*REQUIRED WORK*. The lines from the one containing "FactoryHistory.v" through the end of the entries are what to output; reproduce them exactly and add nothing.

*LISTED ENTRIES*.
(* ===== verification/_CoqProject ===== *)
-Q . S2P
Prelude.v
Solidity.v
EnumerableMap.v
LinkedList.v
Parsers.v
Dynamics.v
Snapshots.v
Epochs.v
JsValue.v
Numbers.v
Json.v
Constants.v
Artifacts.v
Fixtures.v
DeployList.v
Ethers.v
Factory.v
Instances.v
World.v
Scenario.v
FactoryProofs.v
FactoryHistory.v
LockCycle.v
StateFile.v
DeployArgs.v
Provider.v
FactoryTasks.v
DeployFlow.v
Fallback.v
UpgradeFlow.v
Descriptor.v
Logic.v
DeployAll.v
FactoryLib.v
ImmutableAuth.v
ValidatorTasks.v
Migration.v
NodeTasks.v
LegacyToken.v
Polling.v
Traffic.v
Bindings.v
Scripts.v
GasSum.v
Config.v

*RESULT FOR THIS EXERCISE*.
FactoryHistory.v
LockCycle.v
StateFile.v
DeployArgs.v
Provider.v
FactoryTasks.v
DeployFlow.v
Fallback.v
UpgradeFlow.v
Descriptor.v
Logic.v
DeployAll.v
FactoryLib.v
ImmutableAuth.v
ValidatorTasks.v
Migration.v
NodeTasks.v
LegacyToken.v
Polling.v
Traffic.v
Bindings.v
Scripts.v
GasSum.v
Config.v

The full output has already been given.